9.5.11.9.1  (09-09-2004)
Voluntary Disclosure Protocols

  1. All voluntary disclosures must meet the requirements contained in subsection 9.5.11.9 above. The voluntary disclosure practice does not specify any particular format for voluntary disclosure communications so long as these requirements are met. The taxpayer or their representative may provide information either verbally or in writing.

  2. Whether or not a communication is a voluntary disclosure can only be determined by examining the facts and circumstances of each investigation. When responding to inquiries, employees will refrain from offering opinions or discussing hypothetical investigations with anonymous taxpayers or their representatives.

9.5.11.9.2  (09-09-2004)
All Employees

  1. In responding to inquiries concerning the IRS voluntary disclosure practices, all IRS employees will refer to subsection 9.5.11.9, above.

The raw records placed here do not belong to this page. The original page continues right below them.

(** * certml: the RDA poisoning certifier, embedded and verified

    Shallow embedding of
      - [certml/certify/poison/upper_bound.py]  (class [UpperBound]:
        [certify], [cert_rda]), and
      - [certml/legacy/upper_bounds.py]  ([hinge_loss], [hinge_grad],
        [sample_lower_bound_attack], [generate_upper_and_lower_bounds],
        [get_projection_matrix]).

    Numbers.  The Python code computes on IEEE doubles; here every number
    is an exact rational ([Q]), so [+], [-], [*], [/] are exact and [<] is a
    total order.  [np.sqrt] has no rational counterpart and is a parameter
    ([np_sqrt]) of the development.  Arrays are lists, a matrix is the list
    of its rows.

    Effects.  A Python exception is the [Raise] branch of [result].  The
    attributes of the [UpperBound] object that [cert_rda] assigns are the
    record [Self.t], threaded explicitly through [cert_rda] and [certify]:
    what an aborted call leaves on the object is the first component of the
    returned pair.  Random draws ([np.random.choice], [np.random.normal])
    and the convex solver are parameters. *)

From Stdlib Require Import QArith Qround Qabs ZArith Lia Lqa.
From stdpp Require Import base list.

Local Open Scope Q_scope.

(** ** Numbers and arrays *)

(** A one-dimensional array, and a matrix as the list of its rows. *)
Abbreviation vec := (list Q).
Abbreviation matrix := (list (list Q)).

(** A float array whose entries may be nan: [None] is nan. *)
Abbreviation float_array := (list (option Q)).

(** Python's [a < b] on numbers. *)
Definition Qltb (a b : Q) : bool := negb (Qle_bool b a).

(** [np.maximum(a, b)] on scalars. *)
Definition np_maximum (a b : Q) : Q := if Qltb a b then b else a.

Definition zeros (n : nat) : vec := replicate n 0.

(** [u.dot(v)] for one-dimensional arrays. *)
Definition dot (u v : vec) : Q := foldr Qplus 0 (zip_with Qmult u v).

Definition vadd (u v : vec) : vec := zip_with Qplus u v.
Definition vsub (u v : vec) : vec := zip_with Qminus u v.

(** [c * v] and [v / c] for a scalar [c]. *)
Definition scal (c : Q) (v : vec) : vec := map (Qmult c) v.
Definition vdiv (v : vec) (c : Q) : vec := map (fun a => a / c) v.

Definition np_sum (l : vec) : Q := foldr Qplus 0 l.

(** [np.mean] of a one-dimensional array. *)
Definition np_mean (l : vec) : Q := np_sum l / inject_Z (Z.of_nat (length l)).

(** [X.shape[1]]. *)
Definition ncols (X : matrix) : nat :=
  match X with
  | [] => 0%nat
  | r :: _ => length r
  end.

(** [int(np.round(q))]: numpy rounds halves to the even neighbour. *)
Definition np_round (q : Q) : Z :=
  let fl := Qfloor q in
  match Qcompare (q - inject_Z fl) (1 # 2) with
  | Lt => fl
  | Gt => (fl + 1)%Z
  | Eq => if Z.even fl then fl else (fl + 1)%Z
  end.

(** ** Exceptions *)

Inductive exn : Set :=
  | TypeError
  | ValueError
  | IndexError
  | AssertionError
  | ZeroDivisionError
  | UnboundLocalError
  | SolverError.

Inductive result (A : Type) : Type :=
  | Ok (a : A)
  | Raise (e : exn).

Arguments Ok {A} a.
Arguments Raise {A} e.

(** ** The hinge loss of [legacy/upper_bounds.py] *)

(** [Y * (X.dot(w) + b)], one margin per row of [X]. *)
Definition margins (w : vec) (b : Q) (X : matrix) (Y : vec) : vec :=
  zip_with (fun x_i y_i => y_i * (dot x_i w + b)) X Y.

(** [hinge_loss(w, b, X, Y)] with [sample_weights=None]. *)
Definition hinge_loss (w : vec) (b : Q) (X : matrix) (Y : vec) : Q :=
  np_mean (map (fun m => np_maximum (1 - m) 0) (margins w b X Y)).

(** [hinge_loss(w, b, x, y)] on one point: [x] is one-dimensional and [y] a
    scalar, so [X.dot(w)] is a scalar and [np.mean] of a scalar is itself. *)
Definition hinge_loss_point (w : vec) (b : Q) (x : vec) (y : Q) : Q :=
  np_maximum (1 - y * (dot x w + b)) 0.

(** [hinge_grad(w, b, X, Y)], dense branch: the rows with margin below 1 are
    the support vectors; sums over an empty selection are zero.  The
    division by [X.shape[0]] is the rational one: on an empty [X] the code
    divides zero by zero and returns nan, which exact rationals do not
    have, so what is stated of [hinge_grad] is stated for a non-empty
    [X]. *)
Definition hinge_grad (w : vec) (b : Q) (X : matrix) (Y : vec) : vec * Q :=
  let n := inject_Z (Z.of_nat (length X)) in
  let sv := List.filter (fun p => Qltb (snd p * (dot (fst p) w + b)) 1) (zip X Y) in
  let grad_w :=
    vdiv (foldr vadd (zeros (ncols X))
            (map (fun p => scal (- snd p) (fst p)) sv)) n in
  let grad_b := np_sum (map (fun p => - snd p) sv) / n in
  (grad_w, grad_b).

(** [np.mean((Y * (X.dot(w) + b)) > 0)]. *)
Definition accuracy (w : vec) (b : Q) (X : matrix) (Y : vec) : Q :=
  np_mean (map (fun m => if Qltb 0 m then 1 else 0) (margins w b X Y)).

(** ** The classifier capability

    [cert_params()[1]] of the pipeline: the callables [loss] and [loss_grad].
    [loss] is called on the whole clean set and on one attack point; the two
    shapes are the fields [loss] and [loss_point]. *)

Record classifier : Type := mk_classifier {
  loss : matrix -> vec -> vec -> Q -> Q;
  loss_point : vec -> Q -> vec -> Q -> Q;
  loss_grad : matrix -> vec -> vec -> Q -> vec * Q
}.

(** The linear SVM: what the legacy function calls directly. *)
Definition hinge_classifier : classifier :=
  {| loss := fun X Y w b => hinge_loss w b X Y;
     loss_point := fun x y w b => hinge_loss_point w b x y;
     loss_grad := fun X Y w b => hinge_grad w b X Y |}.

(** ** State of one certification run *)

(** The locals of the loop that both variants update the same way: the
    attack-point trace ([x_bs], [y_bs]), the dual-averaging accumulators and
    the model. *)
Record rda_state : Type := mk_rda_state {
  x_bs : matrix;
  y_bs : vec;
  sum_of_grads_w : vec;
  sum_of_grads_b : Q;
  current_lambda : Q;
  w : vec;
  b : Q
}.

  2. Employees will provide the taxpayer with their title, name, employee ID number and telephone number.

  3. Employees may provide taxpayers with a copy of the voluntary disclosure practice (see subsection 9.5.11.9, above).

  4. If the taxpayer requests further information they will be referred to the CI field office covering the geographic area where the taxpayer resides.

9.5.11.9.3  (09-09-2004)
Designated Criminal Investigation Employees

  1. The SAC should ensure that special agents handling voluntary disclosures are thoroughly familiar with the voluntary disclosure practice. (see subsection 9.5.11.9, above)

  2. Whether a communication is a voluntary disclosure can only be determined by examining the facts and circumstances of each investigation.

  3. Upon assignment, the special agent will number a primary investigation (PI) (see IRM 9.9, Criminal Investigation Management Investigation System). Numbering voluntary disclosures as a PI will discourage ineligible taxpayers or taxpayers attempting to game the system by "shopping" field offices in an attempt to obtain more favorable treatment. This process will assist CI in tracking voluntary disclosure applications and results.

9.5.11.9.4  (09-09-2004)
Responding to Taxpayer Inquiries

  1. Special agents will provide the taxpayer and/or their representative with their title, name, employee ID number (not badge or commission number) and telephone number.

  2. In addition to providing general information about the voluntary disclosure practice, special agents may discuss scenarios with taxpayers or their representatives to potentially ascertain if certain fact patterns might meet voluntary disclosure practice criteria. However, taxpayer representatives must file a valid power of attorney before discussing the specifics of their taxpayer’ s investigation.

  3. Special agents may provide taxpayers with a copy of the voluntary disclosure practice (see subsection 9.5.11.9, above).

  4. Special agents may discuss the voluntary disclosure practice and what constitutes a timely disclosure. Special agents should cite the timeliness criteria contained in the IRM and refer to the specific examples provided.

  5. Special agents will inform all taxpayers that the voluntary disclosure practice does not apply to taxpayers with illegal source income .

  6. Special agents should emphasize a voluntary disclosure only occurs when the communication is truthful, timely, complete, and when:

    1. The taxpayer shows a willingness to cooperate (and does in fact cooperate) with the IRS in determining his/her correct tax liability.

    2. The taxpayer makes good faith arrangements with the IRS to pay in full, the tax, interest, and any penalties determined by the IRS to be applicable.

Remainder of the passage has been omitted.